Ehrlich: Ich wollte heute nicht schon wieder was politisches schreiben, aber gerade lese ich, daß die EU-Agrarsubventionen für den Tabakanbau im nächsten Jahr auslaufen sollen. Das könnte das Ende für den Tabakanbau in Brandenburg bedeuten, also in einer Gegend, wo der originär subtropische Tabak nun einmal nicht so heimisch ist, daß es ihm einfallen würde, subventionslos besondere Wachstumsanstrengungen zu unternehmen. Mein Mitleid mit den Tabakbauern hält sich freilich in Grenzen. Wer vom Elend anderer Menschen lebt, sollte sich durchaus nach einem anderen Broterwerb umsehen — da kann auch die Strukturschwäche der Region nicht viel entschuldigen.

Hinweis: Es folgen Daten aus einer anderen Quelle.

(** * The Multiverse localization editor: reconciliation and query engine

    A shallow embedding of the core of the editor:
    - [flattenObject] / [unflattenObject] (utils): the codec between a nested
      JSON document and a flat record of dotted leaf paths;
    - the row rebuild of [handleFetchFiles] (App.tsx), called [Reconcile];
    - the search filter [filteredRows] and [modifiedCount] (App.tsx);
    - the bulk suggestion loop [handleSuggestAll] (App.tsx) on top of
      [getTranslationSuggestions] (services/geminiService);
    - the row update of [handlePushToGitHub] (App.tsx), and the document
      that it and [handleCopyRawJson] build from the rows;
    - the handlers of a row (editing, reverting, accepting and discarding a
      suggestion, the suggestion button) and [handleRevertProject] (App.tsx);
    - the project list: the load and save effects, [updateActiveProject] and
      the handlers that create, rename, delete, select and import a project
      (App.tsx, with [importProject] of utils);
    - [bytesToBase64] / [base64ToBytes] (utils).

    JavaScript strings are modelled as [string] (sequences of 8-bit code
    units), objects whose property order is observable as association lists
    kept in own-property order, and [Record<string, boolean>] state that is
    only ever looked up as a [gmap]. *)

From Stdlib Require Import ZArith NArith Strings.String Strings.Ascii.
From Stdlib Require Import DecimalString Decimal DecimalPos DecimalN.
From stdpp Require Import base option list strings gmap.

Open Scope string_scope.
Open Scope list_scope.

(** ** JavaScript string primitives *)

Module Js.

(** [s.length] and the tail of [s] after [n] code units. *)
Fixpoint drop (n : nat) (s : string) : string :=
  match n, s with
  | O, _ => s
  | S _, EmptyString => EmptyString
  | S n', String _ s' => drop n' s'
  end.

Fixpoint take (n : nat) (s : string) : string :=
  match n, s with
  | O, _ => EmptyString
  | S _, EmptyString => EmptyString
  | S n', String c s' => String c (take n' s')
  end.

(** [s.substring(start, end)]: both indices are clamped to [0, s.length]
    and swapped when [start > end]. *)
Definition substring (s : string) (start end_ : Z) : string :=
  let len := Z.of_nat (String.length s) in
  let a := Z.max 0 (Z.min start len) in
  let b := Z.max 0 (Z.min end_ len) in
  let lo := Z.min a b in
  let hi := Z.max a b in
  take (Z.to_nat (hi - lo)) (drop (Z.to_nat lo) s).

(** [s.startsWith(p)]. *)
Fixpoint startsWith (s p : string) {struct p} : bool :=
  match p, s with
  | EmptyString, _ => true
  | String _ _, EmptyString => false
  | String a p', String b s' => Ascii.eqb a b && startsWith s' p'
  end.

(** [s.includes(sub)]. *)
Fixpoint includes (s sub : string) : bool :=
  startsWith s sub ||
  match s with
  | EmptyString => false
  | String _ s' => includes s' sub
  end.

(** [s.indexOf(sub)], [-1] when [sub] does not occur. *)
Fixpoint indexOf_from (i : Z) (s sub : string) : Z :=
  if startsWith s sub then i
  else match s with
       | EmptyString => (-1)%Z
       | String _ s' => indexOf_from (i + 1)%Z s' sub
       end.

Definition indexOf (s sub : string) : Z := indexOf_from 0 s sub.

(** The scan of [replaceAll] for a non-empty pattern: [skip] counts the code
    units of a match that are still to be consumed. *)
Fixpoint replaceAll_scan (pat rep : string) (skip : nat) (s : string) : string :=
  match s with
  | EmptyString => EmptyString
  | String c s' =>
      match skip with
      | S n => replaceAll_scan pat rep n s'
      | O =>
          if startsWith s pat
          then rep +:+ replaceAll_scan pat rep (String.length pat - 1) s'
          else String c (replaceAll_scan pat rep 0 s')
      end
  end.

Fixpoint interleave (rep s : string) : string :=
  match s with
  | EmptyString => rep
  | String c s' => rep +:+ String c (interleave rep s')
  end.

(** [s.replaceAll(pat, rep)] for a string pattern: every occurrence, found
    left to right without overlap; the empty pattern matches between all
    code units. *)
Definition replaceAll (s pat rep : string) : string :=
  match pat with
  | EmptyString => interleave rep s
  | String _ _ => replaceAll_scan pat rep 0 s
  end.

(** The scan of [split]: the piece being read and the pieces after it. *)
Fixpoint split_scan (sep : string) (skip : nat) (s : string) : string * list string :=
  match s with
  | EmptyString => (EmptyString, [])
  | String c s' =>
      match skip with
      | S n => split_scan sep n s'
      | O =>
          if startsWith s sep
          then let '(h, t) := split_scan sep (String.length sep - 1) s' in
               (EmptyString, h :: t)
          else let '(h, t) := split_scan sep 0 s' in
               (String c h, t)
      end
  end.

Fixpoint chars (s : string) : list string :=
  match s with
  | EmptyString => []
  | String c s' => String c EmptyString :: chars s'
  end.

(** [s.split(sep)]. *)
Definition split (s sep : string) : list string :=
  match sep with
  | EmptyString => chars s
  | String _ _ => let '(h, t) := split_scan sep 0 s in h :: t
  end.

(** [xs.join(sep)]. *)
Fixpoint join (sep : string) (xs : list string) : string :=
  match xs with
  | [] => EmptyString
  | [x] => x
  | x :: xs' => x +:+ sep +:+ join sep xs'
  end.

(** [s.toLowerCase()] on the ASCII letters; other code units are kept. *)
Definition lower_ascii (c : ascii) : ascii :=
  let n := nat_of_ascii c in
  if (65 <=? n)%nat && (n <=? 90)%nat then ascii_of_nat (n + 32) else c.

Fixpoint toLowerCase (s : string) : string :=
  match s with
  | EmptyString => EmptyString
  | String c s' => String (lower_ascii c) (toLowerCase s')
  end.

(** White space removed by [trim]: tab, line feed, vertical tab, form feed,
    carriage return and space. *)
Definition is_space (c : ascii) : bool :=
  let n := nat_of_ascii c in
  ((9 <=? n)%nat && (n <=? 13)%nat) || (n =? 32)%nat.

Fixpoint trimStart (s : string) : string :=
  match s with
  | EmptyString => EmptyString
  | String c s' => if is_space c then trimStart s' else s
  end.
(** C7. A run on a file none of whose lines starts (stripped) with
    [package ], or on a path that is not there, leaves the world as it was:
    the file keeps its content, no file is opened for writing and nothing is
    printed. *)
Theorem no_package_or_no_file_is_noop linesep filepath w :
  files w !! filepath = None
  ∨ (∃ raw, files w !! filepath = Some raw
       ∧ Forall (λ l, is_package l = false)
                (readlines (universal_newlines raw))) →
  fix_file_structure linesep filepath w = w.
Proof.
  intros H. rewrite fix_file_structure_spec.
  destruct H as [-> | (raw & -> & H)]; [done|].
  by rewrite rewritten_None by by apply no_package_line.
Qed.

Lemma no_package_or_no_file_is_noop_witness :
  fix_file_structure [CR; LF] (lit "Notes.kt") comments_only = comments_only
  ∧ fix_file_structure [LF] (lit "Missing.kt") comments_only = comments_only.
Proof.
  split.
  - apply no_package_or_no_file_is_noop. right.
    exists (text_of ["// only a comment"; ""; "/* block */"; " * more" ]).
    split; [reflexivity|]. vm_compute. repeat constructor.
  - apply no_package_or_no_file_is_noop. left. reflexivity.
Defined.

(** ** A package declaration: the file is written *)

Lemma endswith_snoc (s : str) c : endswith (s ++ [c]) [c] = true.
Proof.
  unfold endswith. rewrite rev_unit. simpl. by rewrite N.eqb_refl.
Qed.

(** The run on a file with a package line, in full. *)
Lemma fix_file_structure_writes linesep filepath w raw pkg :
  files w !! filepath = Some raw →
  package_line (parse (readlines (universal_newlines raw))) = Some pkg →
  let text := universal_newlines raw in
  fix_file_structure linesep filepath w =
  mkWorld (<[filepath := write_newlines linesep
               (emitted (header_of text) pkg (imports_of text) (body_of text))]>
             (files w))
          (stdout w ++ [lit "Fixed " ++ filepath])
          (opened_w w ++ [filepath]).
Proof.
  intros Hf Hp text. rewrite fix_file_structure_spec, Hf.
  by rewrite (rewritten_Some _ pkg).
Qed.

(** A file whose only mention of the new API is in a comment. *)
Definition hilog_in_comment : World :=
  mkWorld {[ lit "Doc.kt" :=
             text_of ["package p"; "// logging goes through HiLog.d"] ]}
          [] [].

650.000 Europäer sterben Jahr für Jahr an den Folgen des Rauchens, 13 Millionen leiden an Krankheiten, die auf das Rauchen zurückgehen. Halt. Nicht weiterlesen. Erst einmal versuchen, sich diese Zahlen vorzustellen: Wenn in einem Jahr eine Atombombe auf eine europäische Stadt wie Essen fiele und im nächsten Jahr eine auf Frankfurt/Main und im nächsten Jahr auf Breslau (Wrocław) und im nächsten Jahr auf Saragossa und im nächsten Jahr auf Bordeaux und im nächsten Jahr auf Skopje und im nächsten Jahr auf Tirana und im Jahr darauf auf Düsseldorf und im Folgejahr die ganze Republik Transnistrien und ein Jahr später die Insel Mallorca auslöschte, und wenn das immer so weiterginge — dann hätten wir annähernd die gleichen Opferzahlen wie beim Rauchen, aber auch nur dann, wenn genannte Städte wirklich vollständig ausgerottet würden. Und diese Tabakopfer sind beileibe nicht alles selbst Raucher. Gerade ist eine Studie vorgestellt worden, die beschreibt, daß Kinder, die Passivrauch ausgesetzt sind, ein signifikant höheres Risiko haben, an Herz-Kreislauf-Krankheiten zu erkranken und zum Beispiel später einem Herzinfarkt zu erliegen.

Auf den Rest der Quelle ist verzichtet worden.